-- Exercise --
Could you reproduce the lines below from the one with "- assert (length l = 1%nat) as Hl1." through the one with "destruct (del_part q"? Keep both ends and add nothing.

======== Provided records ========

(* ===== verification/QuicklistRange.v ===== *)
(** * Deleting a range of a quicklist

    quicklistDelRange removes whole nodes and parts of nodes. *)
From stdpp Require Import base list gmap.
From S2P Require Import Prelude Util ListpackRun Quicklist QuicklistLinks QuicklistNodes QuicklistOps.

Module QuicklistRange.
Import Quicklist QuicklistLinks QuicklistNodes QuicklistOps.

Section range.

Context {PK : Packed} {PL : PackedLaws} {CP : Compression} {CL : CompressionLaws}.
Context (junk : Z).

Local Notation recoded := (QuicklistNodes.recoded junk).
Local Notation good := (QuicklistOps.good junk).
Local Notation whole := (QuicklistOps.whole junk).
Local Notation focus := (QuicklistOps.focusQ junk quiet).

(** A list without a range. *)
Definition without (o e : nat) (l : list (list Z)) : list (list Z) := take o l ++ drop (o + e) l.

Lemma zlen_without o e l : (o + e <= length l)%nat -> zlen (without o e l) = zlen l - Z.of_nat e.
Proof. intros Ho. unfold without, zlen. rewrite length_app, length_take, length_drop. lia. Qed.

(** Part of a node. *)
Lemma del_part q pre a n post lpre lpost l o off del : focus q pre a n post lpre lpost [] -> good (a, n) l -> quiet (a, n) -> QL_NODE_IS_PLAIN n = false ->
  (o < length l)%nat -> off = Z.of_nat o \/ off = Z.of_nat o - zlen l -> (o + del <= length l)%nat ->
  exists q', (q ← quicklistDecompressNodeForUse junk a q;
    n' ← node a q; lp ← raw n';
    lp ← lpDeleteRange lp off (Z.of_nat del);
    q ← store_lp a (Some lp) q;
    q ← upd a (fun n => set_count (count n - Z.of_nat del) n) q;
    let q := set_qcount (qcount q - Z.of_nat del) q in
    n' ← node a q;
    if count n' =? 0 then __quicklistDelNode junk a q else quicklistRecompressOnly junk a q) = Some q' /\ qcount q' = qcount q - Z.of_nat del /\
    exists pre' post', Forall2 recoded post post' /\ Forall2 good pre' (if decide (without o del l = []) then lpre else lpre ++ [without o del l]) /\
      whole q' (pre' ++ post') ((if decide (without o del l = []) then lpre else lpre ++ [without o del l]) ++ lpost) [].
Proof.
  intros F Hg Hq Ep Ho Hoff Hdel. pose proof Hg as (Hst & Hc & Hl). cbn in Hst, Hc. pose proof (is_plain_false junk n l Hst Ep) as Hcn.
  destruct (open_node junk q pre a n post lpre lpost l [] F Hg) as (q1 & n1 & -> & F1 & Hg1 & He1 & [D1 D2 D3 D4 D5 D6] & (_ & _ & P1)). bnd.
  rewrite (focus_node _ _ _ _ _ _ _ _ _ F1). bnd. change (raw (relink _ _ n1)) with (raw n1).
  destruct (packed_raw junk n1 l (proj1 Hg1) He1) as (lp & B1 & B2 & _); [congruence|]. unfold raw. rewrite B1. bnd.
  unfold zlen in Hl. destruct (delete_range_law lp l off (Z.of_nat del) B2) as (lp' & -> & B3); [unfold in_s, zlen in *; lia|lia|]. bnd.
  assert (ListpackRun.locate l off = Some o) as Hloc by (destruct (locate_at l o Ho) as [L1 L2]; destruct Hoff as [->| ->]; done). rewrite Hloc, Nat2Z.id in B3. fold (without o del l) in B3.
  destruct (store_ok junk q1 pre a n1 post lpre lpost [] lp' _ F1 B3 He1) as (q2 & -> & F2 & (_ & _ & P2)). bnd.
  destruct (upd_focus junk q2 pre a _ post lpre lpost [] (fun n => set_count (count n - Z.of_nat del) n) F2) as (q3 & -> & F3 & (_ & _ & P3)); [done|done|by left|]. bnd. cbv zeta.
  apply (focus_qcount junk _ _ _ _ _ _ _ _ (qcount q3 - Z.of_nat del)) in F3. rewrite (focus_node _ _ _ _ _ _ _ _ _ F3). bnd.
  pose proof (zlen_without o del l Hdel) as Hz. cbn [count relink set_prev set_next set_count with_lp set_entry]. rewrite D1, Hc, <- Hz.
  rewrite (wrap_small 16) by (rewrite Hz; unfold zlen; lia). destruct (_ =? 0) eqn:E0; bool_hyps.
  - assert (without o del l = []) as Hnil by (clear -E0; destruct (without o del l) as [|x r]; [done|]; rewrite zlen_cons in E0; pose proof (zlen_nonneg r); lia).
    destruct (remove_node _ _ _ _ _ _ _ _ _ F3) as (q' & pre' & post' & -> & W & R1 & R2 & _ & _ & Hqc). exists q'. split; [done|].
    split; [rewrite Hqc; cbn [count set_count with_lp set_entry qcount set_qcount]; rewrite D1, Hc, <- Hz, (wrap_small 16) by (rewrite Hz; unfold zlen; lia); lia|].
    exists pre', post'. rewrite decide_True by done. split_and!; [done| |done]. by eapply goods_recoded; [apply F3|].
  - assert (without o del l <> []) as Hne by (intros E; by rewrite E in E0).
    assert (good (a, set_count (count (with_lp lp' (without o del l) n1) - Z.of_nat del) (with_lp lp' (without o del l) n1)) (without o del l)) as Hg3.
    { cbn [count with_lp set_entry]. rewrite D1, Hc, <- Hz. apply set_count_good; [apply with_lp_stored; [done|done|congruence]|rewrite Hz; unfold zlen; lia]. }
    destruct (reclose_node junk _ _ _ _ _ _ _ _ [] F3 Hg3) as (q' & pre' & n' & post' & -> & F4 & Hg4 & _ & _ & Hq4 & (_ & _ & P4) & R1 & R2). exists q'. split; [done|].
    split; [rewrite P4; cbn [qcount set_qcount]; lia|]. exists (pre' ++ [(a, n')]), post'. rewrite decide_False by done. split; [done|]. split.
    + apply Forall2_app; [apply F4|by constructor].
    + rewrite <- !app_assoc. apply focus_whole; [done|done|]. apply Hq4. cbn. rewrite D4. apply Hq.
Qed.

Lemma without_app o e l R : (o <= length l)%nat -> without o e (l ++ R) = without o (e `min` (length l - o)) l ++ without 0 (e - (e `min` (length l - o))) R.
Proof.
  intros Ho. unfold without. rewrite take_app_le by done. rewrite take_0, Nat.add_0_l, <- app_assoc. cbn [app]. f_equal.
  destruct (decide (e <= length l - o)%nat) as [Hle|Hgt].
  - rewrite Nat.min_l, drop_app_le by lia. by rewrite Nat.sub_diag, drop_0.
  - rewrite Nat.min_r, (drop_ge l), drop_app_ge by lia. cbn [app]. f_equal. lia.
Qed.

(** How much of a node is deleted. *)
Lemma del_amount n (l : list (list Z)) o off e : count n = zlen l -> (o < length l)%nat -> off = Z.of_nat o \/ off = Z.of_nat o - zlen l -> (0 < e)%nat ->
  (if (off =? 0) && (count n <=? Z.of_nat e) then (count n, true)
   else if (0 <=? off) && (count n <=? Z.of_nat e + off) then (count n - off, false)
   else if off <? 0 then (if Z.of_nat e <? - off then Z.of_nat e else - off, false)
   else (Z.of_nat e, false)) = (Z.of_nat (e `min` (length l - o)), (o =? 0)%nat && (off =? 0) && (length l <=? e)%nat).
Proof.
  intros -> Ho Hoff He. unfold zlen in *. destruct Hoff as [->| ->].
  - destruct (decide (o = 0)%nat) as [->|Hne].
    + rewrite Z.eqb_refl, Nat.eqb_refl. cbn [andb]. destruct (decide (length l <= e)%nat).
      * replace (_ <=? _) with true by lia. replace (length l <=? e)%nat with true by (symmetry; by apply Nat.leb_le). f_equal. lia.
      * replace (Z.of_nat (length l) <=? Z.of_nat e) with false by lia. replace (length l <=? e)%nat with false by (symmetry; apply Nat.leb_gt; lia).
        replace (_ && _) with false by lia. replace (_ <? 0) with false by lia. f_equal. lia.
    + replace (Z.of_nat o =? 0) with false by lia. rewrite andb_false_r. cbn [andb]. replace (0 <=? Z.of_nat o) with true by lia. cbn [andb].
      destruct (_ <=? _) eqn:E; bool_hyps; [f_equal; lia|]. replace (_ <? 0) with false by lia. f_equal. lia.
  - replace (Z.of_nat o - Z.of_nat (length l) =? 0) with false by lia. rewrite andb_false_r. cbn [andb]. replace (0 <=? _) with false by lia. cbn [andb].
    replace (_ <? 0) with true by lia. destruct (_ <? _) eqn:E; bool_hyps; f_equal; lia.
Qed.

Lemma del_loop_ok : forall fuel q pre post lpre lpost o off e, whole q (pre ++ post) (lpre ++ lpost) [] -> Forall2 good pre lpre -> (length post <= fuel)%nat ->
  (e = 0%nat \/ exists l rest, lpost = l :: rest /\ (o < length l)%nat /\ (off = Z.of_nat o \/ off = Z.of_nat o - zlen l)) -> (o + e <= length (concat lpost))%nat ->
  exists q' xs ls, del_range_loop junk fuel (first_of post None) off (Z.of_nat e) q = Some q' /\ whole q' xs ls [] /\
    concat ls = concat lpre ++ without o e (concat lpost) /\ qcount q' = qcount q - Z.of_nat e.
Proof.
  induction fuel as [|fuel IH]; intros q pre post lpre lpost o off e W Hpre Hf Hpos Hle.
  all: destruct (decide (e = 0%nat)) as [->|He0]; [eexists q, _, _; split_and!; [done|done|rewrite concat_app; unfold without; by rewrite Nat.add_0_r, take_drop|lia]|].
  all: destruct Hpos as [->|(l & rest & -> & Ho & Hoff)]; [done|].
  all: pose proof (w_good _ _ _ _ _ W) as Hg; apply Forall2_app_inv in Hg as [_ Hg2]; [|exact (Forall2_length _ _ _ Hpre)].
  all: apply Forall2_cons_inv_r in Hg2 as ([a n] & post' & Hgn & Hpost & ->); cbn [length] in Hf; try lia.
  destruct (whole_focus _ _ _ _ _ _ _ _ W) as (lp1 & l1 & lp2 & Heq & F & Hg & Hq).
  assert (lp1 = lpre /\ l1 = l /\ lp2 = rest) as (-> & -> & ->).
  { pose proof (f_pre _ _ _ _ _ _ _ _ _ _ F) as Hp%Forall2_length. apply Forall2_length in Hpre. apply app_inj_1 in Heq as [<- [= <- <-]]; [done|congruence]. }
  cbn [del_range_loop first_of]. replace (Z.of_nat e =? 0) with false by lia. bnd. rewrite (focus_node _ _ _ _ _ _ _ _ _ F). bnd. cbn [count next relink set_prev set_next].
  pose proof Hg as (Hst & Hc & Hl). cbn in Hst, Hc. rewrite (del_amount n l o off e Hc Ho Hoff) by lia. set (del := (e `min` (length l - o))%nat).
  change (QL_NODE_IS_PLAIN (relink _ _ n)) with (QL_NODE_IS_PLAIN n). cbv beta iota.
  (* one node *)
  assert (exists q1 pre1 post1 lpre1, (if (o =? 0)%nat && (off =? 0) && (length l <=? e)%nat || QL_NODE_IS_PLAIN n then __quicklistDelNode junk a q
     else q ← quicklistDecompressNodeForUse junk a q; n' ← node a q; lp ← raw n'; lp ← lpDeleteRange lp off (Z.of_nat del); q ← store_lp a (Some lp) q;
       q ← upd a (fun n => set_count (count n - Z.of_nat del) n) q; let q := set_qcount (qcount q - Z.of_nat del) q in
       n' ← node a q; if count n' =? 0 then __quicklistDelNode junk a q else quicklistRecompressOnly junk a q) = Some q1 /\ qcount q1 = qcount q - Z.of_nat del /\
     Forall2 recoded post' post1 /\ Forall2 good pre1 lpre1 /\ concat lpre1 = concat lpre ++ without o del l /\ whole q1 (pre1 ++ post1) (lpre1 ++ rest) [])
    as (q1 & pre1 & post1 & lpre1 & G0 & Q1 & R1 & Hg1 & C1 & W1).
  { destruct (_ || _) eqn:Ed.
    - assert (o = 0%nat /\ del = length l) as [-> Hdel].
      { apply orb_true_iff in Ed as [Ed|Ed].
        - apply andb_prop in Ed as [[E1 _]%andb_prop E2]. apply Nat.eqb_eq in E1. apply Nat.leb_le in E2. unfold del. lia.
        - assert (length l = 1%nat) as Hl1.
          { destruct Hst as (b & _ & [(Hcn & _)|(_ & -> & _)] & _); [|done]. unfold QL_NODE_IS_PLAIN in Ed. by rewrite Hcn in Ed. }
          unfold del. lia. }
      destruct (remove_node _ _ _ _ _ _ _ _ _ F) as (q1 & pre1 & post1 & G1 & W1 & R1 & R2 & _ & _ & Q1). exists q1, pre1, post1, lpre. split_and!; try done.
      + rewrite Q1, Hc, Hdel. done.
      + by eapply goods_recoded.
      + unfold without. rewrite Hdel, Nat.add_0_l, drop_all. by rewrite app_nil_r.
    - apply orb_false_iff in Ed as [_ Ep].
      destruct (del_part q pre a n post' lpre rest l o off del F Hg Hq Ep Ho Hoff) as (q1 & G1 & Q1 & pre1 & post1 & R1 & Hg1 & W1); [unfold del; lia|].
      eexists q1, pre1, post1, _. split_and!; [exact G1|done|done|exact Hg1| |exact W1].
      destruct (decide _) as [E|_]; [by rewrite E, app_nil_r|]. rewrite concat_app. cbn. by rewrite app_nil_r. }
  cbv zeta in G0. rewrite G0. bnd. replace (Z.of_nat e - Z.of_nat del) with (Z.of_nat (e - del)) by (unfold del; lia).
  rewrite <- (first_of_fmap post1 post' None (recoded_addrs _ _ _ R1)).
  cbn [concat] in Hle |- *. rewrite length_app in Hle.
  destruct (IH q1 pre1 post1 lpre1 rest 0%nat 0 (e - del)%nat W1 Hg1) as (q' & xs & ls & G2 & W2 & C2 & Q2).
  - rewrite <- (Forall2_length _ _ _ R1). lia.
  - destruct (decide (e - del = 0)%nat) as [|Hne]; [by left|right]. destruct rest as [|l2 rest]; [cbn in Hle; unfold del in *; lia|]. exists l2, rest. split_and!; [done| |by left].
    apply Forall2_cons_inv_r in Hpost as ([b m] & p2 & Hg2 & _ & _). pose proof (stored_ne _ _ _ (proj1 Hg2)). destruct l2; [done|cbn; lia].
  - unfold del. lia.
  - exists q', xs, ls. split_and!; [done|done| |rewrite Q2, Q1; unfold del; lia]. rewrite C2, C1, <- app_assoc. f_equal. symmetry. apply without_app. lia.
Qed.

Lemma del_range_ok q xs ls start cnt : whole q xs ls [] -> qcount q = zlen (concat ls) -> zlen (concat ls) < 2 ^ 32 -> in_s 64 start -> in_s 64 cnt ->
  exists q' b xs' ls', quicklistDelRange junk start cnt q = Some (q', b) /\ whole q' xs' ls' [] /\ qcount q' = zlen (concat ls') /\
    (b, concat ls') = match ListpackRun.locate (concat ls) start with
                      | Some i => if cnt <=? 0 then (false, concat ls) else (true, without i (Z.to_nat cnt `min` (length (concat ls) - i)) (concat ls))
                      | None => (false, concat ls)
                      end.
Proof.
  intros W Hc Hb Hs Hcnt. unfold quicklistDelRange. unfold in_s in Hs, Hcnt. destruct (cnt <=? 0) eqn:E0; bool_hyps.
  { exists q, false, xs, ls. split_and!; try done. by destruct (ListpackRun.locate _ _). }
  cbv zeta. set (extent := if _ && _ then _ else _). pose proof (iterator_at_ok junk q xs ls AL_START_TAIL start W Hc Hb Hs) as Hi.
  destruct (ListpackRun.locate (concat ls) start) as [i|] eqn:El; cycle 1.
  { rewrite Hi. bnd. by exists q, false, xs, ls. }
  destruct Hi as (pre & a & n & post & lpre & l & lpost & o & -> & -> & F & Hg & Hq & -> & Ho & ->). bnd.
  set (L := concat (lpre ++ l :: lpost)) in *. set (i := (length (concat lpre) + o)%nat) in *.
  assert (length L = length (concat lpre) + length (concat (l :: lpost)))%nat as HL by (unfold L; by rewrite concat_app, length_app).
  assert (length (concat (l :: lpost)) = length l + length (concat lpost))%nat as HL2 by (cbn; by rewrite length_app).
  assert (extent = Z.of_nat (Z.to_nat cnt `min` (length L - i))) as ->.
  { unfold extent. clear extent. rewrite Hc. unfold ListpackRun.locate, Listpack.Listpack.norm_index in El. destruct (_ && _) eqn:E in El; [|done]. injection El as El. bool_hyps. unfold zlen in *.
    destruct (decide (0 <= start)) as [Hpos|Hneg].
    - replace (start <? 0) with false in * by lia. replace (0 <=? start) with true by lia. cbn [andb]. rewrite (wrap_small 64) by lia. destruct (_ <? cnt) eqn:E1; bool_hyps; lia.
    - replace (start <? 0) with true in * by lia. replace (0 <=? start) with false by lia. cbn [andb]. destruct (_ <? cnt) eqn:E1; bool_hyps; lia. }
  unfold quicklistReleaseIterator. cbn [current offset].
  destruct (close_node junk q pre a n post lpre lpost l [] F Hg) as (q1 & pre1 & n1 & post1 & -> & F1 & Hg1 & Hl1 & _ & Hq1 & (_ & _ & Q1) & _). bnd.
  pose proof (focus_whole _ _ _ _ _ _ _ _ _ _ F1 Hg1 (Hq1 (proj2 Hq))) as W1. pose proof (w_linked _ _ _ _ _ W1) as K1.
  destruct (del_loop_ok (Z.to_nat (len q1)) q1 pre1 ((a, n1) :: post1) lpre (l :: lpost) o (if start <? 0 then Z.of_nat o - zlen l else Z.of_nat o) (Z.to_nat cnt `min` (length L - i)) W1)
    as (q' & xs' & ls' & G2 & W2 & C2 & Q2).
  - apply F1.
  - rewrite (l_len _ _ _ K1). unfold zlen. rewrite Nat2Z.id, length_app. lia.
  - right. exists l, lpost. split_and!; [done|done|]. destruct (start <? 0); auto.
  - unfold i. lia.
  - cbn [first_of] in G2. rewrite G2. bnd. exists q', true, xs', ls'. split_and!; try done.
    + rewrite Q2, Q1, Hc, C2. fold L. rewrite zlen_app, zlen_without by (unfold i; lia). unfold zlen. lia.
    + f_equal. rewrite C2. unfold L at 3, without, i. rewrite concat_app. rewrite take_app_add, <- Nat.add_assoc, drop_app_add. by rewrite <- app_assoc.
Qed.

End range.
End QuicklistRange.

========

-- Result of this task --
        - assert (length l = 1%nat) as Hl1.
          { destruct Hst as (b & _ & [(Hcn & _)|(_ & -> & _)] & _); [|done]. unfold QL_NODE_IS_PLAIN in Ed. by rewrite Hcn in Ed. }
          unfold del. lia. }
      destruct (remove_node _ _ _ _ _ _ _ _ _ F) as (q1 & pre1 & post1 & G1 & W1 & R1 & R2 & _ & _ & Q1). exists q1, pre1, post1, lpre. split_and!; try done.
      + rewrite Q1, Hc, Hdel. done.
      + by eapply goods_recoded.
      + unfold without. rewrite Hdel, Nat.add_0_l, drop_all. by rewrite app_nil_r.
    - apply orb_false_iff in Ed as [_ Ep].
      destruct (del_part q pre a n post' lpre rest l o off del F Hg Hq Ep Ho Hoff) as (q1 & G1 & Q1 & pre1 & post1 & R1 & Hg1 & W1); [unfold del; lia|].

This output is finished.